- WHAT TO WORK ON:
In the listing below, find the line with "apply Hp; [done|left]." and the line with "A) (bs : list". Repeat those two lines and all lines between them exactly.

- SOURCE RECORDS:
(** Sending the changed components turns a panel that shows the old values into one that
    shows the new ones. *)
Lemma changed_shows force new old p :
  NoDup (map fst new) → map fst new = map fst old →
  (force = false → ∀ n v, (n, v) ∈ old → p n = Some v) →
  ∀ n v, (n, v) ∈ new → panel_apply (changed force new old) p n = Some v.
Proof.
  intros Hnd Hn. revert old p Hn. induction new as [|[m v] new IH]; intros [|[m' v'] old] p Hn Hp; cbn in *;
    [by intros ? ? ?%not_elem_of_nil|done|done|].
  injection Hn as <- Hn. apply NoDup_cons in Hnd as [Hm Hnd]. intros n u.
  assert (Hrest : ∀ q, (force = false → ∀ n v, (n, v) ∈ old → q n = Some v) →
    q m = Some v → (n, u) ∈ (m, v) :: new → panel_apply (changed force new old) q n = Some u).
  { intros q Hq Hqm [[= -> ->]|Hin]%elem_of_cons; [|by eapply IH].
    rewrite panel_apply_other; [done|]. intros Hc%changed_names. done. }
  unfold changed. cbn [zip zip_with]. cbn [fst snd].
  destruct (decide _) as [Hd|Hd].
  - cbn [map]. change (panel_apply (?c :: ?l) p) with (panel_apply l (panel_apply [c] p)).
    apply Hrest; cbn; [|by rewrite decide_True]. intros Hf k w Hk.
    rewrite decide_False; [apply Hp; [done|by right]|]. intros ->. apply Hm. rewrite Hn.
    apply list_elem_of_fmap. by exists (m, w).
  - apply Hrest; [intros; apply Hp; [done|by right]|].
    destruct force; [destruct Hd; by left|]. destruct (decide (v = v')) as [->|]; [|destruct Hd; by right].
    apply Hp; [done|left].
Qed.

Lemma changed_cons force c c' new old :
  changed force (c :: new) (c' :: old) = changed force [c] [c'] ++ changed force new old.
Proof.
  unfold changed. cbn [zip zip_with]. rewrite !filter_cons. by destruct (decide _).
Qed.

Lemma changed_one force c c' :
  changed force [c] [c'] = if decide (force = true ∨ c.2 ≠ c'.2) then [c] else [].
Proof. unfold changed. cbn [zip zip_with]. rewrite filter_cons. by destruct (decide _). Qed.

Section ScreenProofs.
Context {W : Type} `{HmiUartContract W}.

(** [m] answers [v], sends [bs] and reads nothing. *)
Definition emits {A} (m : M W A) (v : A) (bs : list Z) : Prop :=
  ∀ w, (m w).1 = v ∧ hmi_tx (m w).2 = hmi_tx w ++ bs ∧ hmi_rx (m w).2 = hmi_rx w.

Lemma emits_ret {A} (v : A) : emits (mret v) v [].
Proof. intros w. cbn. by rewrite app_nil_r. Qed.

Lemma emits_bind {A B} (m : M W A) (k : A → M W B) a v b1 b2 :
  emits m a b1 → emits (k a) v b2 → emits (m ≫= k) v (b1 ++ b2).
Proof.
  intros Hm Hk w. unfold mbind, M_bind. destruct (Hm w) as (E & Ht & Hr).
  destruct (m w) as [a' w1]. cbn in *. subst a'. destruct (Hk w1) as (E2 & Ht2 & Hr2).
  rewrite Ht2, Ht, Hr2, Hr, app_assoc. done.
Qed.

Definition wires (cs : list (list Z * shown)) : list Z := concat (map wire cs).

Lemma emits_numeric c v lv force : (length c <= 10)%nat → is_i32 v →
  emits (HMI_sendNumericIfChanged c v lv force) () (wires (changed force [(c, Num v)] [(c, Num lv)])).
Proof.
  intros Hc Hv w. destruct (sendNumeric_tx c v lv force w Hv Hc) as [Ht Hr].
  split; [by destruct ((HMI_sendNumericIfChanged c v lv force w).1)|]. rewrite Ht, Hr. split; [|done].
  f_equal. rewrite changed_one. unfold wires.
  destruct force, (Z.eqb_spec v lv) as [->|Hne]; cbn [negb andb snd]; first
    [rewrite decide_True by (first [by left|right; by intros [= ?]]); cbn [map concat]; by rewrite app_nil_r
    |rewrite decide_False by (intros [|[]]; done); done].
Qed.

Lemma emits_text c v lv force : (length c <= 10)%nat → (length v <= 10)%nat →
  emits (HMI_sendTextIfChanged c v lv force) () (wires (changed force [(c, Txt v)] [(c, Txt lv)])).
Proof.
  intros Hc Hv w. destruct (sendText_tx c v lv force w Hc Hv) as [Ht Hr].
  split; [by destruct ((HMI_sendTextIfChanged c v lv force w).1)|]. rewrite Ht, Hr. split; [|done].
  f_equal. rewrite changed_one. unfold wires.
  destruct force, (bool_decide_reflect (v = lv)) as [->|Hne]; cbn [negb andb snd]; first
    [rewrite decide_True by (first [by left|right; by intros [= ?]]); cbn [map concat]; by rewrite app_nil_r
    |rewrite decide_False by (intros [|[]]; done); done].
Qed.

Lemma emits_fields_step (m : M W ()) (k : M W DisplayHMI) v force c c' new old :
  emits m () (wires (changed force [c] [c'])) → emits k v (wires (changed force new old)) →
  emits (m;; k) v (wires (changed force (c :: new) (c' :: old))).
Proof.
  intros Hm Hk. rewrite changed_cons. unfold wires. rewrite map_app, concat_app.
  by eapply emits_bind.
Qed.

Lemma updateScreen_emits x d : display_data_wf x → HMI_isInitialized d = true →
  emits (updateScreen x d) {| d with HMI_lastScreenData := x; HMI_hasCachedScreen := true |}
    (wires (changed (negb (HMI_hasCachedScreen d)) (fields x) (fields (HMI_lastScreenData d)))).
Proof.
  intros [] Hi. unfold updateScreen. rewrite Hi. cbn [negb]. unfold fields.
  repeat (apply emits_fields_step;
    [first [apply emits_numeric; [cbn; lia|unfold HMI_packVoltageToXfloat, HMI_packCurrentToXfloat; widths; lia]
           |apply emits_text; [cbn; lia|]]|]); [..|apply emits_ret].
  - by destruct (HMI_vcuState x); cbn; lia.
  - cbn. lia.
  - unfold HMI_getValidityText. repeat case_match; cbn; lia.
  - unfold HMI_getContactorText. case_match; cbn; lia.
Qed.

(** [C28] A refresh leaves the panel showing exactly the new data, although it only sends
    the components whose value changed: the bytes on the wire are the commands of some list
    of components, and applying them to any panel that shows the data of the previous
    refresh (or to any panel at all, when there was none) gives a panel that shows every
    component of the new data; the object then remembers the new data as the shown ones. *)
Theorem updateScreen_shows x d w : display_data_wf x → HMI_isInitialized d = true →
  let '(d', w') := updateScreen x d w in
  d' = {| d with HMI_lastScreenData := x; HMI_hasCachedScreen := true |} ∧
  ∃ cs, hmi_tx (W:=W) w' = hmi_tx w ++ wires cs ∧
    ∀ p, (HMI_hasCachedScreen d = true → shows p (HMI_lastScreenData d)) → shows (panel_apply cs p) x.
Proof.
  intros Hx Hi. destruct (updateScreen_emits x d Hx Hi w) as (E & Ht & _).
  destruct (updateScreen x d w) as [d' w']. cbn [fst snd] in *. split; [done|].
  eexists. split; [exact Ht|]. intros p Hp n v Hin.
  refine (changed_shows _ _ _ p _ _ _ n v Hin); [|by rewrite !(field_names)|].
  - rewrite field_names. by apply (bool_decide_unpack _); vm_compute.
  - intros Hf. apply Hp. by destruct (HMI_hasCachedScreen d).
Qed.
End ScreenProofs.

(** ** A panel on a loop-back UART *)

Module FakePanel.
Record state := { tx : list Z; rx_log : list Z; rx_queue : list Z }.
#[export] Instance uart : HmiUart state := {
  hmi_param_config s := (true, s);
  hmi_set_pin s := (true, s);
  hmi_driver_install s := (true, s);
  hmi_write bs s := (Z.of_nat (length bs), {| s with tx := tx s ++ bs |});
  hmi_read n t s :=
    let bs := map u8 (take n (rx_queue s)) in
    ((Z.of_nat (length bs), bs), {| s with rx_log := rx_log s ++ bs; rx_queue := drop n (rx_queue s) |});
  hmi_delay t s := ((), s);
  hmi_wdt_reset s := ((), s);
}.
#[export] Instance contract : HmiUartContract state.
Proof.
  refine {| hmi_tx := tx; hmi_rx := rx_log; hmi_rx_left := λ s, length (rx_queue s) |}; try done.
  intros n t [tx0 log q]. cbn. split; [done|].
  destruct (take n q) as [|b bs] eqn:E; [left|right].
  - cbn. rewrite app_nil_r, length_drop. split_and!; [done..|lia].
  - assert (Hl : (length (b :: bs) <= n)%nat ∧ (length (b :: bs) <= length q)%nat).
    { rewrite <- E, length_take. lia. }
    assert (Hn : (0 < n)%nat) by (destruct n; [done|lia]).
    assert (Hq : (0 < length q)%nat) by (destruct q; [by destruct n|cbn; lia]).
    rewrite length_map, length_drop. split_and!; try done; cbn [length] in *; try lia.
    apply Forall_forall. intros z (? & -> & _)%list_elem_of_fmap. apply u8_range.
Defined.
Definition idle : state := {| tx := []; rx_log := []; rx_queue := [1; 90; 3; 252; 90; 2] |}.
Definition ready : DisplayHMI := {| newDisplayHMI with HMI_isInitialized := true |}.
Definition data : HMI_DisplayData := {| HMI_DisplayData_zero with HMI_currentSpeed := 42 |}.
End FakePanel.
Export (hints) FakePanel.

- TASK RESPONSE:
    apply Hp; [done|left].
Qed.

Lemma changed_cons force c c' new old :
  changed force (c :: new) (c' :: old) = changed force [c] [c'] ++ changed force new old.
Proof.
  unfold changed. cbn [zip zip_with]. rewrite !filter_cons. by destruct (decide _).
Qed.

Lemma changed_one force c c' :
  changed force [c] [c'] = if decide (force = true ∨ c.2 ≠ c'.2) then [c] else [].
Proof. unfold changed. cbn [zip zip_with]. rewrite filter_cons. by destruct (decide _). Qed.

Section ScreenProofs.
Context {W : Type} `{HmiUartContract W}.

(** [m] answers [v], sends [bs] and reads nothing. *)
Definition emits {A} (m : M W A) (v : A) (bs : list Z) : Prop :=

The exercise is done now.